EXERCISE DETAILS:
The listing below holds a line with "(** C9, as the" and a later line with "and the device". Write out those two lines and every line between them, exactly, and nothing else.

RECORDS SUPPLIED:
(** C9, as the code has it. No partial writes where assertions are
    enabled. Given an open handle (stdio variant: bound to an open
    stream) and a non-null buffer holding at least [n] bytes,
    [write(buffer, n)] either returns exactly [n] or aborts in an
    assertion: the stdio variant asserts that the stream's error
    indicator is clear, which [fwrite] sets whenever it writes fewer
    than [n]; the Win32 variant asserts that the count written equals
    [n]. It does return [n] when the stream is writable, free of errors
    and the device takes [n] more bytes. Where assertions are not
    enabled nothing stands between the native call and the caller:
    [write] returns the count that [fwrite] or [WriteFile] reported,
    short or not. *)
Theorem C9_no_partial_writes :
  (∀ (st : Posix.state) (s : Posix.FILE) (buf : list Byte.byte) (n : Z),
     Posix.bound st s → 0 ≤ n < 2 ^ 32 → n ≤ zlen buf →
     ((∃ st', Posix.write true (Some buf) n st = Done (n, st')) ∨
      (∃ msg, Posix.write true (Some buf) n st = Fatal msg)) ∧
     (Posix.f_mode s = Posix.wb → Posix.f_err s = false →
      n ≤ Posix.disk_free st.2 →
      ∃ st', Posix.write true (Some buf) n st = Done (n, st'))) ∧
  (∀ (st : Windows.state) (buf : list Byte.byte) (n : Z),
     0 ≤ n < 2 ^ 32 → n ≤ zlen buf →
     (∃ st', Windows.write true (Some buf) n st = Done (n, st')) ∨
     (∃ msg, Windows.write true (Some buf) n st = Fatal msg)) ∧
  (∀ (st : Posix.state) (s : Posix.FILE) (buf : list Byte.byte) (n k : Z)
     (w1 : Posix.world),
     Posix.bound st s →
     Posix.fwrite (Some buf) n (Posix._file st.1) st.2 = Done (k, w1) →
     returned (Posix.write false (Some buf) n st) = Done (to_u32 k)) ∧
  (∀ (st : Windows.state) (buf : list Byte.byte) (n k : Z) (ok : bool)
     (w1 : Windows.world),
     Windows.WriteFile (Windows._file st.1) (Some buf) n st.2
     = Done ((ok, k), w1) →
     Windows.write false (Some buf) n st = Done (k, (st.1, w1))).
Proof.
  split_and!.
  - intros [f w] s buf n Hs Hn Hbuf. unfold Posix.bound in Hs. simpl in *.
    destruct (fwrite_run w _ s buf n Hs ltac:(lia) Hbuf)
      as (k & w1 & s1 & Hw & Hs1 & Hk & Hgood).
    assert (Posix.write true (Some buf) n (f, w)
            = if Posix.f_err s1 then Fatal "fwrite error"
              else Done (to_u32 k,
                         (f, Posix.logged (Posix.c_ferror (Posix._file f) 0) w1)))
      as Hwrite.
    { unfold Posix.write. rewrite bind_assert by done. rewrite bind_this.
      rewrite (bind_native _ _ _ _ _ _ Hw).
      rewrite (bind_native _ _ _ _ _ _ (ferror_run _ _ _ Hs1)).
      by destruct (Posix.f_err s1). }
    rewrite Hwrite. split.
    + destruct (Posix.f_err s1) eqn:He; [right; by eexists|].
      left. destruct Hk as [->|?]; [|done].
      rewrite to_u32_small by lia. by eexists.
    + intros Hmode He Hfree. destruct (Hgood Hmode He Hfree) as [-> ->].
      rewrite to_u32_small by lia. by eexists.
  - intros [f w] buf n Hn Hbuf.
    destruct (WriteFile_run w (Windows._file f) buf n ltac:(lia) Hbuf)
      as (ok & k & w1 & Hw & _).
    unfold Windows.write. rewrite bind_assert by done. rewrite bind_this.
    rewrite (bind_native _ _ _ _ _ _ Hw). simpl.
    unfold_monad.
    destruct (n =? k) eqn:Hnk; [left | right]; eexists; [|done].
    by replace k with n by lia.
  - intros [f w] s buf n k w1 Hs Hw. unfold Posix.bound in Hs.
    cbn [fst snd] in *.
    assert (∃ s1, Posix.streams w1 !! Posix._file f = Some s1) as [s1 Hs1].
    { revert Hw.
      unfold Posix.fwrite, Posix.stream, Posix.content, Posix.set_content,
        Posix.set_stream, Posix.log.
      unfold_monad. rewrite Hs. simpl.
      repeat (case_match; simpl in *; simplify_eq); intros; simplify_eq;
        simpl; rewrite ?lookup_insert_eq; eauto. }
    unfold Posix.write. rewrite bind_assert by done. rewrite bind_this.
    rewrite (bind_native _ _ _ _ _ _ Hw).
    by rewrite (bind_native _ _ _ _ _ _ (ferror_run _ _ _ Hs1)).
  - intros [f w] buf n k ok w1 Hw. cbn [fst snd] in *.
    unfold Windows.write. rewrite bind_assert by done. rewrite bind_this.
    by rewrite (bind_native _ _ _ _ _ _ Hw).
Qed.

---

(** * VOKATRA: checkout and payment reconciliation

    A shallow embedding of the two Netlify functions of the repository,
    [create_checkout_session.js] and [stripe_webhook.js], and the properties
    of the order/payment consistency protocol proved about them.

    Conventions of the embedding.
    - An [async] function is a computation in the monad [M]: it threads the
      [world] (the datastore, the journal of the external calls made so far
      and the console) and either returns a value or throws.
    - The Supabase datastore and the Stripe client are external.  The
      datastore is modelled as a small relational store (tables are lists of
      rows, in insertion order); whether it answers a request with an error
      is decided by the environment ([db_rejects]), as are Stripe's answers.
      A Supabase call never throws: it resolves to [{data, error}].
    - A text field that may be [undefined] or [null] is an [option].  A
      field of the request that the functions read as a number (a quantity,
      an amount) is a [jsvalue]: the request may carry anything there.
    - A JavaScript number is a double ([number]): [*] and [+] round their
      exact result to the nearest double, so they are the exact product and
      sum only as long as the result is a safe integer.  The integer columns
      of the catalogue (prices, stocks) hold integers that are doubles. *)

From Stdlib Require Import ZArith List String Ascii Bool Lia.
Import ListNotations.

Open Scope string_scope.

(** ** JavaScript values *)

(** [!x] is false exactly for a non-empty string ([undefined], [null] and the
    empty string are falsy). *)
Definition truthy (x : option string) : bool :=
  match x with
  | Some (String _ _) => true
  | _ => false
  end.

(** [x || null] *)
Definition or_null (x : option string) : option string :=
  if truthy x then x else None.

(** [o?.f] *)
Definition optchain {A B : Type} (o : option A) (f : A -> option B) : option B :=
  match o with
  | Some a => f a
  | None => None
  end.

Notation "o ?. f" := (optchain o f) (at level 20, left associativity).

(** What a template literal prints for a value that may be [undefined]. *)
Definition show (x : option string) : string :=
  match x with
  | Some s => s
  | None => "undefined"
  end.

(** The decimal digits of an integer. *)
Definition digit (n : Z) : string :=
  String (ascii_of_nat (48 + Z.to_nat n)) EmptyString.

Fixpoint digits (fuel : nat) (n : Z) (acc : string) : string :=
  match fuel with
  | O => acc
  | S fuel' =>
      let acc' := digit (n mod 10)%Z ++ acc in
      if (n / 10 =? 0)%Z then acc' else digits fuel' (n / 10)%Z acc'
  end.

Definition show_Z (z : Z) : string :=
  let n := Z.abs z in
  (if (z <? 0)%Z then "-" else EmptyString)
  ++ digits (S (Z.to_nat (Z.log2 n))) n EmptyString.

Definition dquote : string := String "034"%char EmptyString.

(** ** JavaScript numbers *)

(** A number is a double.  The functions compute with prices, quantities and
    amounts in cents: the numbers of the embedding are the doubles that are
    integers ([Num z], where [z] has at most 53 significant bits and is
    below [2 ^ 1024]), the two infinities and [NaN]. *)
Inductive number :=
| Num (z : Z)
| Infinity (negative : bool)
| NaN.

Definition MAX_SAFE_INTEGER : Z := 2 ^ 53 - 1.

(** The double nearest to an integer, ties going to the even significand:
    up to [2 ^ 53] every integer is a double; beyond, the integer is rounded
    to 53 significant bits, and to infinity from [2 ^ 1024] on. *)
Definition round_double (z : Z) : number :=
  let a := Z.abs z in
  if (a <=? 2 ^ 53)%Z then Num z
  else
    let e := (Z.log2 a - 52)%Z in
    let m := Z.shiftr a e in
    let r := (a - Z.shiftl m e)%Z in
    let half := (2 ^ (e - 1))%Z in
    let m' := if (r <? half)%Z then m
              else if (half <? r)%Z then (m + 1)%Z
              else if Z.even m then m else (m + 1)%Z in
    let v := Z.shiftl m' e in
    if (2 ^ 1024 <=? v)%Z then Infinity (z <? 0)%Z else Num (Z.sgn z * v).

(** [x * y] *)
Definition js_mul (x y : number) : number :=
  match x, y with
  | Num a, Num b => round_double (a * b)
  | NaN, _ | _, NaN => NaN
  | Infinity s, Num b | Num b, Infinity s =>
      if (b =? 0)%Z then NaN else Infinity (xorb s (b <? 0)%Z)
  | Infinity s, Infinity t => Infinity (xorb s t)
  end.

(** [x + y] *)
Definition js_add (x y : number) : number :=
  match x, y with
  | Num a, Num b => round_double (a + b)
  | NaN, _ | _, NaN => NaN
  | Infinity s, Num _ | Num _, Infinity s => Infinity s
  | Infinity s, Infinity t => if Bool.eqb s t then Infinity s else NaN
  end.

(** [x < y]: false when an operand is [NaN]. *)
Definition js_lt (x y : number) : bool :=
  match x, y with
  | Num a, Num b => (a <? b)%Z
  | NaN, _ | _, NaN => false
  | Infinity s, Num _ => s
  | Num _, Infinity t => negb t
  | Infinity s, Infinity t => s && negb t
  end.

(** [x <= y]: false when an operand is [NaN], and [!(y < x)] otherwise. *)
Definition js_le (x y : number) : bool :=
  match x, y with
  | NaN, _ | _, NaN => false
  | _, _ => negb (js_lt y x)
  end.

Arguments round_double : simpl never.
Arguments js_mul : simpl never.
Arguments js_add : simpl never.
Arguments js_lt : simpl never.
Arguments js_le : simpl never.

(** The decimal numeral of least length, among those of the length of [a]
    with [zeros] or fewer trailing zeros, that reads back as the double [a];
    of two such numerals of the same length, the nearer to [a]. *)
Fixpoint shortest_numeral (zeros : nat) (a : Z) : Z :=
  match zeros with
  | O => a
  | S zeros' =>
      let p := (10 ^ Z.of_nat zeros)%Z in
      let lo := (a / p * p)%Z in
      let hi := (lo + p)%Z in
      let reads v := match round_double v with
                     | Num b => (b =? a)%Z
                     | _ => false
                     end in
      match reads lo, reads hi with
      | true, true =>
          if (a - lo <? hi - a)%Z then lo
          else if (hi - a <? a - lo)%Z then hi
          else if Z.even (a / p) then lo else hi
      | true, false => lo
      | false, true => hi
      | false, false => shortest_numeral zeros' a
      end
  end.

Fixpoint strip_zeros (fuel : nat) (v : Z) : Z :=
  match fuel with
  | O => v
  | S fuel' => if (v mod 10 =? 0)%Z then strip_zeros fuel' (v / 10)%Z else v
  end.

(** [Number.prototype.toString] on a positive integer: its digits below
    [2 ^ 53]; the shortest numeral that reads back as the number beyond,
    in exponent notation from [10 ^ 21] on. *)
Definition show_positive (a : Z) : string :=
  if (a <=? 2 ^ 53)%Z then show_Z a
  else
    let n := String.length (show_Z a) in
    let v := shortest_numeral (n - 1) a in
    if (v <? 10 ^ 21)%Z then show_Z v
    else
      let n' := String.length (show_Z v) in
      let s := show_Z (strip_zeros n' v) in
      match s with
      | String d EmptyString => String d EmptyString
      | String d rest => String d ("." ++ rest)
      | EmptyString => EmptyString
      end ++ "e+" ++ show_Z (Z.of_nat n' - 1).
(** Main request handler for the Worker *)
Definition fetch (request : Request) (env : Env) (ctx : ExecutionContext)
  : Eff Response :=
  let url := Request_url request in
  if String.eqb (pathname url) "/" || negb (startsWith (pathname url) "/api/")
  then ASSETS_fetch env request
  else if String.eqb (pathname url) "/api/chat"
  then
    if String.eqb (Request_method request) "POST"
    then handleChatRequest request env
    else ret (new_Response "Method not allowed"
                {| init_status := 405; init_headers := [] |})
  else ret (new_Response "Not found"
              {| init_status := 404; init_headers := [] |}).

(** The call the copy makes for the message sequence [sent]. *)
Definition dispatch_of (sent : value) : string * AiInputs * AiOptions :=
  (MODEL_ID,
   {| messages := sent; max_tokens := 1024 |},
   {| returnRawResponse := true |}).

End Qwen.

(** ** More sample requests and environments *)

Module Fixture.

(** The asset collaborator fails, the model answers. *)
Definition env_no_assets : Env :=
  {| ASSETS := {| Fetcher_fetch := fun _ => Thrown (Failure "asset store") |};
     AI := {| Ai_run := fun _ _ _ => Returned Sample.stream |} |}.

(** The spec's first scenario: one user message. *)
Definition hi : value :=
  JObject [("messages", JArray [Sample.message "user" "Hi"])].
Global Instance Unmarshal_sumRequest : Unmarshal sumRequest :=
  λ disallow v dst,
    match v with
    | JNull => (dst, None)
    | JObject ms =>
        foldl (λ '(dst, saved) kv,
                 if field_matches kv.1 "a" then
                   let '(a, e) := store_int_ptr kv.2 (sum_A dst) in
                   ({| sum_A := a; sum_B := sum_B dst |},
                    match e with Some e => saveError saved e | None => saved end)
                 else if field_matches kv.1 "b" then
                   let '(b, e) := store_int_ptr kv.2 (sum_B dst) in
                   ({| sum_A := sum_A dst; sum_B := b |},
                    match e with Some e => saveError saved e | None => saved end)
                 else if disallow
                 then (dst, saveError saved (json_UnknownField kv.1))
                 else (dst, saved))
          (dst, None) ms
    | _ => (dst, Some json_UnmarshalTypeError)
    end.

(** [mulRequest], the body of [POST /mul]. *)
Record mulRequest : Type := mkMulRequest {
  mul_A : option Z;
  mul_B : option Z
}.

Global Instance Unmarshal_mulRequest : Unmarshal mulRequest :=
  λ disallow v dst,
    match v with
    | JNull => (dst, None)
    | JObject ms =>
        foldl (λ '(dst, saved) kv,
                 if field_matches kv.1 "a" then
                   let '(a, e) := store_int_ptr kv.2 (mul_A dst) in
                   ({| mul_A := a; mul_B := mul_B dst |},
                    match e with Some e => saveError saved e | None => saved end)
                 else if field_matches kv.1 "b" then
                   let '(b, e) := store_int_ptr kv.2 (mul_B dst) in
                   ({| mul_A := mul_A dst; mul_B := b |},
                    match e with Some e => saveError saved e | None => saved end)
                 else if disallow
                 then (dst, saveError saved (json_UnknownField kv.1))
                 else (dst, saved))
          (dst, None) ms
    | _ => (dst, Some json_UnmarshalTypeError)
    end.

RESPONSE TO THE EXERCISE:
(** C9, as the code has it. No partial writes where assertions are
    enabled. Given an open handle (stdio variant: bound to an open
    stream) and a non-null buffer holding at least [n] bytes,
    [write(buffer, n)] either returns exactly [n] or aborts in an
    assertion: the stdio variant asserts that the stream's error
    indicator is clear, which [fwrite] sets whenever it writes fewer
    than [n]; the Win32 variant asserts that the count written equals
    [n]. It does return [n] when the stream is writable, free of errors
    and the device takes [n] more bytes. Where assertions are not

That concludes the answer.